Dr. Marmar’s double-blind study comparing CBD with placebo in 40 veterans and civilians with PTSD and AUD will be the first of its kind to explore the effects of CBD on subjects diagnosed with both disorders. Safety and tolerability, alcohol use and craving, and PTSD symptoms will be assessed at baseline and over six weeks of treatment. In another first of its kind NIAAA-funded study, principal investigator Michael P. Bogenschutz, MD, professor of psychiatry, will investigate the effects of CBD on patients with AUD alone.
Beyond CBD’s potential effects on PTSD and AUD, Dr.
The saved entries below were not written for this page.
(* ===== verification/Logging.v ===== *)
(** * The log (pkg/log/log.go; lazyLogWriter and the hooks of
      cmd/complyctl/cli/root.go)

    The logger the program hands to go-plugin adapts one interface (hclog) to the
    levels and methods of another (charmbracelet/log, in the vendor directory, whose
    filter and derived loggers are those of its source).  How a line is laid out and
    coloured is a parameter ([LineFormat]).  Lines go to a writer: the lazy log file,
    or, in debug mode, standard error and that file.  An open file is the path it was
    opened at; the write position is its end, since it is opened once and truncated. *)
From stdpp Require Import gmap.
From S2P Require Import Prelude GoStrings World Config Workspace.

(** ** Levels *)

(** [hclog.Level] and [charmlog.Level] are integers. *)
Definition hclog_NoLevel : Z := 0.
Definition hclog_Trace : Z := 1.
Definition hclog_Debug : Z := 2.
Definition hclog_Info : Z := 3.
Definition hclog_Warn : Z := 4.
Definition hclog_Error : Z := 5.
Definition hclog_Off : Z := 6.
Definition DebugLevel : Z := -4.
Definition InfoLevel : Z := 0.
Definition WarnLevel : Z := 4.
Definition ErrorLevel : Z := 8.
Definition FatalLevel : Z := 12.

(** The map's answer for a level it does not hold is zero, the level of information. *)
Definition hclogCharmLevels (level : Z) : Z :=
  if (level =? hclog_Trace)%Z then DebugLevel
  else if (level =? hclog_Debug)%Z then DebugLevel
  else if (level =? hclog_Warn)%Z then WarnLevel
  else if (level =? hclog_Error)%Z then ErrorLevel
  else if (level =? hclog_Off)%Z then FatalLevel
  else InfoLevel.

(** ** The logger *)

(** A line: its level, the prefix of the logger, the message, keys and values. *)
Record log_line := MkLogLine {
  ln_level : Z; ln_prefix : string; ln_message : string; ln_keyvals : list string }.

Record CharmHclog := MkCharmHclog {
  ch_level : Z;             (* of the charm logger *)
  ch_prefix : string;
  ch_fields : list string;
  ch_logLevel : Z;          (* the adapter's own *)
}.

(** [charmlog.Logger.Log] *)
Definition charm_Log (c : CharmHclog) (level : Z) (msg : string) (keyvals : list string) : list log_line :=
  if (level <? ch_level c)%Z then []
  else [MkLogLine level (ch_prefix c) msg (ch_fields c ++ keyvals)].

Definition NewLogger : CharmHclog := MkCharmHclog InfoLevel "" [] hclog_Info.

Class Sprintf := sprintf : string -> list string -> string.

Definition ch_Log {fmt : Sprintf} (c : CharmHclog) (level : Z) (msg : string) (args : list string)
    : list log_line := charm_Log c (hclogCharmLevels level) (sprintf msg args) [].
Definition ch_Trace (c : CharmHclog) (msg : string) (args : list string) := charm_Log c DebugLevel msg args.
Definition ch_Debug (c : CharmHclog) (msg : string) (args : list string) := charm_Log c DebugLevel msg args.

Definition verbose_message : string := "generated finding for rule".

Definition ch_Info (c : CharmHclog) (msg : string) (args : list string) : list log_line :=
  if contains_str msg verbose_message then
    if (hclog_Debug <? ch_logLevel c)%Z then [] else charm_Log c DebugLevel msg args
  else charm_Log c InfoLevel msg args.

Definition ch_Warn (c : CharmHclog) (msg : string) (args : list string) := charm_Log c WarnLevel msg args.
Definition ch_Error (c : CharmHclog) (msg : string) (args : list string) := charm_Log c ErrorLevel msg args.

(** [IsTrace], [IsDebug], [IsInfo], [IsWarn] and [IsError] have the same body. *)
Definition ch_IsLevel (_ : CharmHclog) : bool := false.

Definition ch_With (c : CharmHclog) (args : list string) : CharmHclog :=
  MkCharmHclog (ch_level c) (ch_prefix c) (ch_fields c ++ args) (ch_logLevel c).
Definition ch_Name (c : CharmHclog) : string := ch_prefix c.
Definition ch_Named (c : CharmHclog) (name : string) : CharmHclog :=
  MkCharmHclog (ch_level c) name (ch_fields c) (ch_logLevel c).
Definition ch_ResetNamed (c : CharmHclog) (name : string) : CharmHclog :=
  MkCharmHclog (ch_level c) name (ch_fields c) (ch_logLevel c).
Definition ch_SetLevel (c : CharmHclog) (level : Z) : CharmHclog :=
  MkCharmHclog (hclogCharmLevels level) (ch_prefix c) (ch_fields c) level.
Definition ch_GetLevel (c : CharmHclog) : Z := ch_logLevel c.

(** ** The log file *)

Definition LogFileName : string := "complyctl.log".

(** [os.OpenFile] with [O_CREATE|O_WRONLY|O_TRUNC] leaves what writing nothing does. *)
Definition os_OpenTrunc (p : path) (perm : Z) : io (result unit) := os_WriteFile p "" perm.

Definition append_entry (name data : string) (m : gmap string node) : option (gmap string node) :=
  match m !! name with
  | Some (File old perm) => Some (<[name := File (old +:+ data) perm]> m)
  | _ => None
  end.

(** [f.Write]: a file that was removed is written to all the same, out of sight. *)
Definition file_Write (p : path) (data : string) : io (result Z) := os_call (fun n =>
  let len := Z.of_nat (String.length data) in
  match split_last p with
  | None => Ok (len, n)
  | Some (d, name) => match alter_at (append_entry name data) d n with
                      | Some n' => Ok (len, n')
                      | None => Ok (len, n)
                      end
  end).

(** [baseDir] is unset, which stands for the current directory, or absolute. *)
Record lazyLogWriter := MkLazyLogWriter {
  lw_once : bool;
  lw_file : option path;
  lw_baseDir : option path;
}.
Definition new_lazyLogWriter : lazyLogWriter := MkLazyLogWriter false None None.

Definition lw_SetWorkspace (baseDir : path) (w : lazyLogWriter) : lazyLogWriter :=
  MkLazyLogWriter (lw_once w) (lw_file w) (Some baseDir).

Definition lw_Close (w : lazyLogWriter) : io (result unit) :=
  match lw_file w with Some _ => os_Close | None => io_ret (Ok tt) end.

Definition log_dir (cwd : path) (w : lazyLogWriter) : path := default cwd (lw_baseDir w) ++ [WorkspaceDir].

(** The body of [once.Do]. *)
Definition lw_open (cwd : path) (w : lazyLogWriter) : io (option path) :=
  let logDir := log_dir cwd w in
  let! st := os_Stat logDir in
  match st with
  | Err _ => io_ret None
  | Ok _ =>
      let logPath := logDir ++ [LogFileName] in
      let! f := os_OpenTrunc logPath 384 in
      io_ret (match f with Ok _ => Some logPath | Err _ => None end)
  end.

Definition lw_Write (cwd : path) (p : string) (w : lazyLogWriter) : io (result Z * lazyLogWriter) :=
  let! w := (if lw_once w then io_ret w
             else let! f := lw_open cwd w in io_ret (MkLazyLogWriter true f (lw_baseDir w))) in
  match lw_file w with
  | None => io_ret (Ok (Z.of_nat (String.length p)), w)
  | Some f => let! r := file_Write f p in io_ret (r, w)
  end.

(** ** Writers

    A writer over a state it may change: here the lazy log file and the text standard
    error has received. *)
Definition writer (S : Type) : Type := string -> S -> io (result Z * S).

(** [teeWriter.Write]: the secondary's answer is dropped. *)
Definition tee_Write {S} (primary secondary : writer S) : writer S := fun p s =>
  let! r := secondary p s in
  primary p r.2.

Record log_state := MkLogState { ls_file : lazyLogWriter; ls_stderr : string }.

Definition file_writer (cwd : path) : writer log_state := fun p s =>
  let! r := lw_Write cwd p (ls_file s) in
  io_ret (r.1, MkLogState r.2 (ls_stderr s)).
Definition stderr_writer : writer log_state := fun p s =>
  io_ret (Ok (Z.of_nat (String.length p)), MkLogState (ls_file s) (ls_stderr s +:+ p)).

(** ** The hooks of the root command *)

(** A logger and the writer it was made with. *)
Definition enableDebug (cwd : path) (debug : bool) (logger : CharmHclog * writer log_state)
    : CharmHclog * writer log_state :=
  if debug then (ch_SetLevel NewLogger hclog_Debug, tee_Write stderr_writer (file_writer cwd)) else logger.

(** [PersistentPreRun]: the writer, the logger and the legacy warning. *)
Definition persistentPreRun (os : goos) (cwd : path) (workspace : string) (debug : bool)
    (lw : lazyLogWriter) (logger : CharmHclog * writer log_state)
    : io (lazyLogWriter * (CharmHclog * writer log_state) * option (path * path * path)) := fun w =>
  (let! baseDir := ResolveWorkspaceDir cwd os (w_env w) workspace in
   let lw := lw_SetWorkspace (match baseDir with Ok d => d | Err _ => cwd end) lw in
   let! legacy := CheckLegacyDir os (w_env w) in
   io_ret (lw, enableDebug cwd debug logger, legacy)) w.

(** The lines of a run, each formatted and written. *)
Class LineFormat := format_line : log_line -> string.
Marmar notes, the drug also shows promise against neuropsychiatric disorders ranging from social anxiety and schizophrenia to epilepsy. “It’s hard to think of another drug with as much potential across such a diverse array of neuropsychiatric problems,” he says. “If CBD proves to be as good as it looks, it could be analogous to a steroid or a broad-spectrum antibiotic.”
Ƶ will also be conducting research using CBD to treat PTSD and traumatic brain injury, thanks to a generous grant from the Bank of America, received in 2017.
Advancing PTSD Biomarkers
Before PTSD can be treated, it must be diagnosed—a process that is not always easy. Military veterans and other first responders often underreport symptoms because of perceived stigma; in cases involving litigation, some individuals may exaggerate symptoms in pursuit of financial compensation. Thus, to improve diagnostic accuracy and precision, researchers around the world are searching for the disorder’s biological markers.
Dr. Marmar is helping to spearhead these efforts as a principal investigator in the PTSD Systems Biology Consortium, a U.S. Department of Defense–funded collaboration involving seven academic and military research centers.
Over the past five years, the consortium has collected blood and urine samples, anthropometric data, brain images, and cognitive assessments of 166 male combat veterans of the wars in Iraq and Afghanistan—83 subjects with PTSD and 83 healthy controls.
The evidence is being analyzed by specialists in genetics, genomics, metabolomics, proteomics, neurobiology, and other disciplines, aided by experts in complex computation.
“We have more than 1 million biological features on each subject,” says Dr. Marmar, who heads the project’s clinical and neurocognitive phenotype core, “so it should be no surprise that the informatics is extremely challenging.”
The researchers have found several promising biomarkers, and initial candidates are expected to be submitted for FDA review in two to three years. Beyond their potential utility in screening and diagnosis, such markers may someday help to identify individuals at higher risk of PTSD, as well as to identify biological factors contributing to resilience, which could lead to rapid screening before, during, and after deployments and to new treatment targets.
New App Searches For PTSD In Voice Patterns
One key biomarker for PTSD may be alterations in vocal patterns. In 2017, Dr. Marmar and his colleagues completed the first study to test whether an automated, speech-based assessment can objectively identify PTSD in combat veterans.
The researchers worked with speech recognition engineers at SRI International in Menlo Park, California—the company that contributed to Apple’s Siri platform— using machine learning to analyze voice recordings of 56 veterans with PTSD and -81 healthy controls. Examining more than 40,000 features—including patterns of pitch, volume, rhythm, and intensity—the team found approximately 200 that distinguished subjects with PTSD from controls.
Once these findings are replicated and refined, they could enable the creation of smartphone apps to help screen for PTSD or clarify its diagnosis. “We’re looking for the vocal equivalent of a fingerprint,” says Dr. Marmar. “In the future, we believe that mental health providers will use vocal analysis in combination with other noninvasive clinical tests to assess many neuropsychiatric disorders more quickly, reliably, and cheaply than is currently possible.”